Lemma scan_value_spec b val : forall pos fuel, at_ b pos (val ++ [0]) -> value_ok val -> pos + Z.of_nat (length val) < 4096 -> (length val < fuel)%nat ->
  scan_value fuel b pos = pos + Z.of_nat (length val).
Proof.
  induction val as [|x val IH]; intros pos fuel Ha Hv Hend Hf; (destruct fuel as [|fuel]; [cbn in Hf; lia|]); cbn [scan_value length].
  - cbn [app] in Ha. rewrite at_one in Ha. rewrite (proj2 (Z.ltb_lt _ _)) by (cbn in Hend; lia). rewrite Ha. cbn. lia.
  - apply Forall_cons_1 in Hv as [Hx Hv]. change ((x :: val) ++ [0]) with ([x] ++ (val ++ [0])) in Ha. apply at_app in Ha as [H1 H2].
    rewrite at_one in H1. rewrite (proj2 (Z.ltb_lt _ _)) by (cbn in Hend; lia). rewrite H1, (proj2 (Z.eqb_neq _ _) Hx).
    cbn [length] in Hend, Hf. rewrite IH; [lia | exact H2 | done | lia | lia].
Qed.

Lemma parse_spec vars : forall fuel b pos n, vars_ok vars -> at_ b pos (text vars) -> 0 <= pos -> pos + tlen vars <= 4096 ->
  (pos + tlen vars < 4096 -> b.[pos + tlen vars] = 0) -> (length vars < fuel)%nat ->
  parse_vars fuel b pos n = (vars, if vars is [] then n else pos + tlen vars).
Proof.
  induction vars as [|[name val] vars IH]; intros fuel b pos n Hok Ha Hp Hend Hz Hf; (destruct fuel as [|fuel]; [cbn in Hf; lia|]); cbn [parse_vars].
  - unfold tlen, text in *. cbn in Hend, Hz. rewrite Z.add_0_r in *. destruct (Z.ltb_spec pos 4096); [|done].
    unfold scan_name. rewrite !Z.add_0_r, Hz by done. change (32 <=? 0) with false. cbv iota. by destruct (4096 <=? pos).
  - apply Forall_cons_1 in Hok as [[Hn Hv] Hok]. cbn [fst snd] in Hn, Hv. rewrite text_cons in Ha. apply at_app in Ha as [Ha Hrest].
    set (ln := Z.of_nat (length name)). set (lv := Z.of_nat (length val)).
    assert (tlen ((name, val) :: vars) = ln + lv + 2 + tlen vars) as El.
    { unfold tlen. rewrite text_cons, length_app, var_text_length. cbn [fst snd]. lia. }
    rewrite El in *. assert (0 <= tlen vars) by (unfold tlen; lia). unfold var_text in Ha. cbn [fst snd] in Ha. rewrite app_assoc in Ha.
    apply at_app in Ha as [Ha1 Ha2]. rewrite (proj2 (Z.ltb_lt pos 4096)) by lia. rewrite (scan_name_spec b pos name Ha1 Hn) by (fold ln; lia).
    fold ln. rewrite length_app in Ha2. change (length [61]) with 1%nat in Ha2. replace (pos + Z.of_nat (length name + 1)) with (pos + ln + 1) in Ha2 by lia.
    rewrite (scan_value_spec b val) by (done || (fold lv; lia)). fold lv. rewrite (proj2 (Z.leb_gt 4096 (pos + ln + 1 + lv))) by lia.
    rewrite var_text_length in Hrest. cbn [fst snd] in Hrest. replace (pos + Z.of_nat (length name + length val + 2)) with (pos + ln + 1 + lv + 1) in Hrest by lia.
    rewrite IH; [|done|exact Hrest|lia|lia| |cbn in Hf; lia].
    2:{ intros Hlt. replace (pos + ln + 1 + lv + 1 + tlen vars) with (pos + (ln + lv + 2 + tlen vars)) by lia. apply Hz. lia. }
    replace (pos + ln + 1 + lv - (pos + ln + 1)) with lv by lia. apply at_app in Ha1 as [Ha1 _]. apply at_app in Ha2 as [Ha2 _].
    unfold ln at 1, lv at 1. rewrite !Nat2Z.id, (at_bytes b pos name Ha1), (at_bytes b _ val Ha2).
    f_equal. destruct vars; [unfold tlen, text; cbn; lia | lia].
Qed.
##########
Your task is to retype the entries verbatim, starting with the line that holds "induction val as" and stopping after the line that holds "(pos + tlen".

  induction val as [|x val IH]; intros pos fuel Ha Hv Hend Hf; (destruct fuel as [|fuel]; [cbn in Hf; lia|]); cbn [scan_value length].
  - cbn [app] in Ha. rewrite at_one in Ha. rewrite (proj2 (Z.ltb_lt _ _)) by (cbn in Hend; lia). rewrite Ha. cbn. lia.
  - apply Forall_cons_1 in Hv as [Hx Hv]. change ((x :: val) ++ [0]) with ([x] ++ (val ++ [0])) in Ha. apply at_app in Ha as [H1 H2].
    rewrite at_one in H1. rewrite (proj2 (Z.ltb_lt _ _)) by (cbn in Hend; lia). rewrite H1, (proj2 (Z.eqb_neq _ _) Hx).
    cbn [length] in Hend, Hf. rewrite IH; [lia | exact H2 | done | lia | lia].
Qed.

Lemma parse_spec vars : forall fuel b pos n, vars_ok vars -> at_ b pos (text vars) -> 0 <= pos -> pos + tlen vars <= 4096 ->
  (pos + tlen vars < 4096 -> b.[pos + tlen vars] = 0) -> (length vars < fuel)%nat ->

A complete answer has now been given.